Four cases of myocarditis in US hospitals possibly associated with clozapine poor metabolism and a comparison with prior published cases.

Objectives: Clozapine-induced myocarditis may be a hypersensitivity reaction due to titration that was too rapid for a patient's clozapine metabolism. Obesity, infections, and inhibitors (e.g., valproate) may lead to clozapine poor metabolizer (PM) status. The hypothesis that 4 patients with clozapine-induced myocarditis from two United States hospitals were clozapine PMs was tested by studying their minimum therapeutic clozapine doses and titrations. Methods: Using methodology from a prior myocarditis case series of 9 Turkish patients, we studied: 1) the concentration-to-dose (C/D) ratio; 2) minimum therapeutic dose required to reach 350 ng/ml (a marker for PM status); and 3) titration speed.

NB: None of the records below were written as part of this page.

(* ===== verification/PfsdMain.v ===== *)
(** * The life of the PFS daemon (src/src/pfsd.c: set-up, main, shutdown)

    [main] starts the library, the System V objects and the socket, and serves until
    [poll] gives up; what happens to one return of [poll] is in Pfsd.v. *)

From S2P Require Import Prelude IoWorld Trace Shm Pfsd PfsdInv Atad Client Pfslib.

(** The daemon of Pfsd.v with its library and the identifiers of the semaphore and
    the segment.  What the segment holds when it is attached is what [dm_daemon] says. *)
Record pfsd_main := mk_pfsd_main {
  dm_lib : pfslib;
  dm_daemon : pfsd;
  SemId : Z;
  ShmId : Z
}.

Definition set_lib (x : pfslib) (s : pfsd_main) : pfsd_main :=
  mk_pfsd_main x (dm_daemon s) (SemId s) (ShmId s).
Definition set_daemon (x : pfsd) (s : pfsd_main) : pfsd_main :=
  mk_pfsd_main (dm_lib s) x (SemId s) (ShmId s).
Definition set_SemId (x : Z) (s : pfsd_main) : pfsd_main :=
  mk_pfsd_main (dm_lib s) (dm_daemon s) x (ShmId s).
Definition set_ShmId (x : Z) (s : pfsd_main) : pfsd_main :=
  mk_pfsd_main (dm_lib s) (dm_daemon s) (SemId s) x.
Definition set_SocketFd (x : Z) (d : pfsd) : pfsd :=
  mk_pfsd (g_openfile_items d) (g_mountlist_items d) (g_clients d) x (ShmPtr d) (debug_mode d).
Definition set_debug (d : pfsd) : pfsd :=
  mk_pfsd (g_openfile_items d) (g_mountlist_items d) (g_clients d) (SocketFd d) (ShmPtr d) true.

(** [IPC_CREAT] with the permissions [rw-rw-rw-]. *)
Definition IPC_FLAGS : Z := 0x200 + 0x1b6.
(** [S_IRWXU | S_IRWXG | S_IRWXO] *)
Definition SOCKET_MODE : Z := 0x1ff.
Definition EINTR : Z := 4.

Section Main.
Context {E : Type} `{Handler E}.
Local Abbreviation D := (M pfsd_main E).

Definition StartUp_Daemon : D Z :=
  sem ← call (Sys_semget PFSD_SHARED_KEY 1 IPC_FLAGS);
  modify (set_SemId sem);;
  if sem <? 0 then call (Perror "Can't create semaphore");; mret 1
  else
    set ← call (Sys_semctl_setval sem 1);
    if set <? 0 then call (Perror "semctl");; mret 1
    else
      shm ← call (Sys_shmget PFSD_SHARED_KEY 0x20000 IPC_FLAGS);
      modify (set_ShmId shm);;
      if shm <? 0 then call (Perror "Can't create shared memory");; mret 1
      else call (Sys_shmat shm);; mret 0.

Definition CleanUp_Daemon : D Z :=
  s ← get;
  call (Sys_semctl_rmid (SemId s));;
  call Sys_shmdt;;
  call (Sys_shmctl_rmid (ShmId s));;
  call (Host_unlink PFSD_PATH);;
  mret 0.

Definition Connect_Daemon : D Z :=
  s ← call Sys_socket;
  if s <? 0 then call (Perror "socket");; mret (-1)
  else
    call (Host_unlink PFSD_PATH);;
    bound ← call (Sys_bind s PFSD_PATH);
    if bound <? 0 then call (Perror "bind");; mret (-1)
    else
      call (Host_chmod PFSD_PATH SOCKET_MODE);;
      listening ← call (Sys_listen s 5);
      if listening <? 0 then call (Perror "listen");; mret (-1)
      else call Sys_ignore_sigpipe;; mret s.

(** The disk the ioctls of the library go to: [hddFd[0]]. *)
Definition first_disk (s : pfsd_main) : Z := nth 0 (hddFd (dm_lib s)) (-1).

(** The inner loop: until a hang-up, or [poll] fails. *)
Definition serve_turn (cleanup_fuel : nat) (_ : unit) : D (unit + unit) :=
  s ← get;
  '(n, (new_client, evs)) ← call (Sys_poll (g_clients (dm_daemon s)) (SocketFd (dm_daemon s)));
  if n <? 0 then mret (inr tt)
  else
    flag ← zoom dm_daemon set_daemon (poll_turn (first_disk s) cleanup_fuel new_client evs);
    mret (if flag : bool then inl tt else inr tt).

(** A turn of the outer loop: [Some] is [return], [None] the [break]. *)
Definition main_turn (fuel cleanup_fuel : nat) (_ : unit) : D (unit + option Z) :=
  loop fuel (serve_turn cleanup_fuel) tt;;
  errno ← call Get_errno;
  if negb (errno =? EINTR) then call (Perror "poll");; mret (inr (Some 1))
  else s ← get; mret (if debug_mode (dm_daemon s) then inr None else inl tt).

Definition pfsd_main_loop (fuel cleanup_fuel : nat) : D Z :=
  r ← loop fuel (main_turn fuel cleanup_fuel) tt;
  match r with
  | Some v => mret v
  | None => zoom dm_daemon set_daemon output_statistics;; CleanUp_Daemon
  end.

Definition pfsd_program (fuel cleanup_fuel : nat) (argc : Z) : D Z :=
  when (2 <=? argc) (modify (fun s => set_daemon (set_debug (dm_daemon s)) s));;
  r ← zoom dm_lib set_lib scepfsInit;
  if r <? 0 then printf (ln "PFSlib initialize failed.") [];; mret 1
  else
    r ← StartUp_Daemon;
    if negb (r =? 0) then mret 1
    else
      socket ← Connect_Daemon;
      modify (fun s => set_daemon (set_SocketFd socket (dm_daemon s)) s);;
      if socket <? 0 then mret 1 else pfsd_main_loop fuel cleanup_fuel.
End Main.
Lemma part_turn_wp dh de l s e :
  at_part dh (de :: l) e -> at_end s -> (wanted arg de = true -> part_ok vol fuel de) ->
  wp (part_turn dh tt) (fun r s' e' _ =>
    r = Ret (inl tt) /\
    s' = append (concat (encode_entry <$> (if wanted arg de then part_members vol de else []))) s /\
    at_part dh l e') s e.
Proof.
  intros [Hl Hvol] Hs Hok. destruct (tree_dread e dh de l Hl) as (r & e1 & He & Hr & Hl1).
  unfold part_turn. apply wp_bind, wp_call. intros y e2 Hy.
  pose proof (volumes_kept (IomanX_dread dh) e y e2 eq_refl Hy Hvol) as Hvol1.
  rewrite He in Hy. injection Hy as <- <-. cbn [bind_post].
  rewrite (proj2 (Z.eqb_neq r 0)), (proj2 (Z.eqb_neq r (-1))) by lia. cbn [orb].
  assert (Hv : at_part dh l e1) by done. unfold wanted in *.
  destruct (is_pfs_main de); cbn [andb] in *; [|apply wp_ret; by rewrite append_nil].
  step_at e3 Hv. destruct (selected arg (de_name de)); [|step_at e4 Hv; apply wp_ret; by rewrite append_nil].
  specialize (Hok eq_refl). unfold part_ok in Hok.
  apply wp_bind, wp_call. intros m e4 Hm. cbn [bind_post]. pose proof (mount_shows e3 _ m e4 Hm) as Hshow.
  rewrite (proj2 Hv) in Hshow. keep_at Hm Hv.
  unfold part_members. destruct (vol (strncat_dev (de_name de))) as [t|].
  - destruct Hshow as [Hpos Hat]. destruct Hok as [Hn Hok]. rewrite (proj2 (Z.ltb_ge m 0)) by done.
    apply wp_bind. eapply wp_mono; [by apply part_walk|].
    intros r' s' e5 tr (-> & -> & Hv5). cbn [bind_post].
    step_at e6 Hv5. step_at e7 Hv5. by apply wp_ret.
  - rewrite (proj2 (Z.ltb_lt m 0)) by done. step_at e5 Hv. apply wp_ret. by rewrite append_nil.
Qed.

Results: All 4 patients were possible clozapine PMs (their respective minimum therapeutic doses were: 134, 84, 119 and 107 mg/day). The identified possible contributors to clozapine PM status were: 1) valproate in Cases 1, 2 and 4; 2) obesity and a urinary tract infection in Case 2; and 3) obesity and very rapid titration in Case 4. Case 3, who was given a normal US titration, appeared to be a genetic clozapine PM. He developed clozapineinduced drug reaction with eosinophilia and systemic symptoms (DRESS) syndrome after rechallenge using 12.5 mg/day > 3 months later. The results were similar to 9 Turkish cases, all of which were PMs (6 on valproate, 4 with obesity, 1 with infection and 1 possibly genetic). Conclusions: Future studies using clozapine levels and considering the role of clozapine PM status should explore whether or not all cases of clozapine-induced myocarditis could be explained by lack of individualized titration. (Neuropsychopharmacol Hung 2022; 24(1): 29-41).